(** * ddsm-back-end: posts, comments, likes and pagination

    A shallow embedding of the storage layer ([src/db/posts.js],
    [src/db/users.js]) and of the request handlers built on it
    ([src/controllers/posts.js], [src/controllers/profile.js]).

    [src/db/posts.js] holds two revisions of the module, one after the
    other.  The embedding follows the first, the one with [fetchPosts]; the
    second adds doc comments, and its [deleteAllPosts] deletes without
    lowering any counter.

    The four Mongoose collections are lists of records kept in insertion
    order.  Every function of the source that awaits a query is a computation
    in a state-and-exception monad over the [World]: the collections, the
    source of fresh ObjectIds, the clock read by [Date.now], and the log of the
    storage accesses made so far. *)

From Stdlib Require Import List ZArith Lia String Ascii Bool Arith.
From Stdlib Require Import Permutation Sorted QArith Qround Strings.Byte.
Import ListNotations.

Close Scope Q_scope.
Open Scope Z_scope.
Open Scope list_scope.

(** ** Schemas *)

(** A valid ObjectId.  Request parameters that are not valid ObjectIds are
    turned away by the middlewares before any function modelled here runs. *)
Definition ObjectId := nat.
Bind Scope nat_scope with ObjectId.

(** Milliseconds since the epoch, the numeric value of a [Date]. *)
Definition Date := Z.

(** The bytes of a Node.js [Buffer]. *)
Definition Buffer := list byte.

Module User.
(** [userSchema], without the credential material and the profile fields
    (country, date of birth, biography, creation date) no modelled function
    reads or writes. *)
Record t := mk {
  _id : ObjectId;
  username : string;
  email : string;
  first_name : string;
  last_name : string;
  profile_picture : option Buffer;
  profile_is_archived : bool
}.

Definition set_profile_is_archived (b : bool) (u : t) : t :=
  mk (_id u) (username u) (email u) (first_name u) (last_name u)
     (profile_picture u) b.
End User.

Module Post.
(** [postSchema], as stored.  The two counters are doubles that hold whole
    numbers, far below [2^53]. *)
Record t := mk {
  _id : ObjectId;
  post_owner_id : ObjectId;
  post_content : string;
  post_timestamp : Date;
  post_is_archived : bool;
  post_like_count : Z;
  post_comment_count : Z
}.

Definition set_post_is_archived (b : bool) (p : t) : t :=
  mk (_id p) (post_owner_id p) (post_content p) (post_timestamp p) b
     (post_like_count p) (post_comment_count p).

---

◆ **WORK ORDER**: Identify all lines in the records above with the word "without".

◆ **COMPLETED EXERCISE**:
    second adds doc comments, and its [deleteAllPosts] deletes without
(** [userSchema], without the credential material and the profile fields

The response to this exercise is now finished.